Within a week of the Argentine invasion of the Falkland Islands on 2 April 1982, a naval task force had been assembled and dispatched from Great Britain. It contained not only the major combatants of the Royal Navy– two carriers, plus destroyers, frigates and three submarines– but the all-important amphibious assault ships without which a landing was unthinkable. Also included were “STUFT,” Ships Taken Up Front Trade; these were civilian container ships, North Sea ferries and even SS Canberra, a luxury liner, all hastily modified to accept men and material. The last transported a large part of the landing force, including 42 Commando, RM (see Vaux’s Take That Hill! for a description of going to war aboard a cruise ship). At the end of a supply line some eight thousand miles long, with the closest air link in Ascension Island, and in the onset of the antarctic winter, operating in these conditions would test the Royal Navy’s famed ability to hold on station until the job was done.
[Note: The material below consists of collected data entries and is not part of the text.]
(* ===== verification/WellKnown.v ===== *)
(** * WellKnown: the fixed principals (sd/wellknown.go)

    [WellKnown] is an [int] enumeration in the source; a value outside the
    constants takes the default branches, which the constructor [Other] stands for. *)

From S2P Require Import Prelude Outcome GoStd Sid.

Module WK.

Inductive WellKnown :=
  | Null | Everyone | Anonymous | AuthenticatedUsers | LocalSystem | LocalService
  | NetworkService | BuiltinAdministrators | BuiltinUsers | UntrustedIL | LowIL | MediumIL
  | MediumPlusIL | HighIL | SystemIL | ProtectedProcessIL | CreatorOwner | CreatorGroup
  | Other.

#[global] Instance WellKnown_eq_dec : EqDecision WellKnown.
Proof. solve_decision. Defined.

Definition allWellKnown : list WellKnown :=
  [Null; Everyone; Anonymous; AuthenticatedUsers; LocalSystem; LocalService; NetworkService;
   BuiltinAdministrators; BuiltinUsers; UntrustedIL; LowIL; MediumIL; MediumPlusIL; HighIL;
   SystemIL; ProtectedProcessIL; CreatorOwner; CreatorGroup].

Definition parts (w : WellKnown) : Z * list Z :=
  match w with
  | Null => (0, [0])
  | Everyone => (1, [0])
  | Anonymous => (5, [7])
  | AuthenticatedUsers => (5, [11])
  | LocalSystem => (5, [18])
  | LocalService => (5, [19])
  | NetworkService => (5, [20])
  | BuiltinAdministrators => (5, [32; 544])
  | BuiltinUsers => (5, [32; 545])
  | UntrustedIL => (16, [0])
  | LowIL => (16, [4096])
  | MediumIL => (16, [8192])
  | MediumPlusIL => (16, [8448])
  | HighIL => (16, [12288])
  | SystemIL => (16, [16384])
  | ProtectedProcessIL => (16, [20480])
  | CreatorOwner => (3, [0])
  | CreatorGroup => (3, [1])
  | Other => (0, [])
  end.

(** The error of [NewSID] is dropped, as in the source: it is the zero SID then. *)
Definition SID (w : WellKnown) : SID.t :=
  let '(auth, subs) := parts w in
  match SID.NewSID auth subs with Ok s => s | _ => SID.zero end.

Definition String (w : WellKnown) : bytes :=
  str match w with
  | Null => "Null"
  | Everyone => "Everyone"
  | Anonymous => "Anonymous"
  | AuthenticatedUsers => "Authenticated Users"
  | LocalSystem => "LocalSystem"
  | LocalService => "LocalService"
  | NetworkService => "NetworkService"
  | BuiltinAdministrators => "BUILTIN\Administrators"
  | BuiltinUsers => "BUILTIN\Users"
  | UntrustedIL => "Untrusted IL"
  | LowIL => "Low IL"
  | MediumIL => "Medium IL"
  | MediumPlusIL => "Medium-Plus IL"
  | HighIL => "High IL"
  | SystemIL => "System IL"
  | ProtectedProcessIL => "Protected-Process IL"
  | CreatorOwner => "Creator Owner"
  | CreatorGroup => "Creator Group"
  | Other => "unknown well-known SID"
  end.

(** The loop over the table, first match wins. *)
Fixpoint lookup_in (cands : list WellKnown) (sid : SID.t) : option WellKnown :=
  match cands with
  | [] => None
  | cand :: cands => if bool_decide (SID cand = sid) then Some cand else lookup_in cands sid
  end.
Definition LookupWellKnown (sid : SID.t) : option WellKnown := lookup_in allWellKnown sid.

(** ** Lemmas *)

Lemma parts_ok w : SID.ok_parts (parts w).1 (parts w).2.
Proof.
  destruct w; (split; [|split; [|vm_compute; discriminate]]).
  all: first [split; vm_compute; congruence
             |repeat (apply Forall_cons; split; [split; vm_compute; congruence|]); apply Forall_nil_2].
Qed.

Lemma SID_denotes w : SID.denotes (SID w) (parts w).1 (parts w).2.
Proof.
  split; [apply parts_ok|]. destruct (SID.ok_parts_NewSID _ _ (parts_ok w)) as [s E].
  unfold SID. destruct (parts w) as [a ss]. simpl in *. by rewrite E.
Qed.

Lemma SID_wf w : SID.wf (SID w).
Proof. eapply SID.denotes_wf, SID_denotes. Qed.
Lemma SID_valid w : SID.IsValid (SID w) = true.
Proof. eapply SID.denotes_count, SID_denotes. Qed.
Lemma SID_ok w : SID.valid (SID w).
Proof. split; [apply SID_wf|apply SID_valid]. Qed.
#[global] Hint Resolve SID_wf SID_valid SID_ok : core.

Lemma lookup_in_spec cands sid w : lookup_in cands sid = Some w -> SID w = sid /\ w ∈ cands.
Proof.
  induction cands as [|c cands IH]; simpl; [done|]. rewrite elem_of_cons.
  case_bool_decide; [intros [= <-]; auto|intros [? ?]%IH; auto].
Qed.

Lemma lookup_in_complete cands w : w ∈ cands -> is_Some (lookup_in cands (SID w)).
Proof.
  induction cands as [|c cands IH]; [set_solver|]. intros [->|Hin]%elem_of_cons; simpl.
  - by rewrite bool_decide_eq_true_2.
  - case_bool_decide; [done|]. by apply IH.
Qed.

Lemma allWellKnown_complete w : w <> Other -> w ∈ allWellKnown.
Proof. destruct w; intros H; (apply (bool_decide_eq_true_1 _); reflexivity) || done. Qed.

Lemma parts_inj w w' : parts w = parts w' -> w = w'.
Proof. by destruct w, w'. Qed.

Lemma SID_inj w w' : SID w = SID w' -> w = w'.
Proof.
  intros E. pose proof (SID_denotes w) as D. pose proof (SID_denotes w') as D'. rewrite E in D.
  apply parts_inj. rewrite (surjective_pairing (parts w)), (surjective_pairing (parts w')). f_equal.
  - by rewrite <- (SID.denotes_authority _ _ _ D), <- (SID.denotes_authority _ _ _ D').
  - by rewrite <- (SID.denotes_sub_authorities _ _ _ D), <- (SID.denotes_sub_authorities _ _ _ D').
Qed.

(** The well-known table is a bijection onto its SIDs: [LookupWellKnown]
    identifies exactly the SIDs that [SID] gives to the 18 identities, each as
    itself, so no two share a SID and none is missing from the table. *)
Theorem LookupWellKnown_spec (sid : SID.t) (w : WellKnown) :
  LookupWellKnown sid = Some w <-> w <> Other /\ SID w = sid.
Proof.
  unfold LookupWellKnown. split.
  - intros [E Hin]%lookup_in_spec. split; [|done]. intros ->. revert Hin.
    apply (bool_decide_eq_false_1 _). reflexivity.
  - intros [Hw <-]. destruct (lookup_in_complete _ _ (allWellKnown_complete _ Hw)) as [w' E].
    rewrite E. apply lookup_in_spec in E as [E _]. by apply SID_inj in E as ->.
Qed.
End WK.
Almost immediately a smaller task force was broken out and sent on a separate mission to re-take the island of South Georgia, which had been stoutly defended by a small Royal Marine garrison only a few weeks before. This small force consisted of two surface combatants, HMS Antrim and HMS Plymouth, one support ship, FRA Tidespring, the redoubtable Arctic vessel, HMS Endurance. Embarked were a handful of helicopters, one reinforced company of Royal Marines from Vaux’s 42 Commando, and units from the SAS and SBS.
The story of the recapture of this lonely island not one of disasters narrowly averted, but one of disasters sustained and surmounted. Awful weather, pressure from higher headquarters, confused command relationships, uncertain intelligence about the enemy, missed opportunities and botched attempts culminated in a rapidly planned but violently executed attack on the Argentine positions, with accurately delivered naval gunfire playing a starring role.
Operations began at South Georgia on 21 April 1982, and by 26 April the Argentine garrison had surrendered. Great Britain had gained a small but important victory; the Royal Navy’s task force could now turn its attention to the main objective.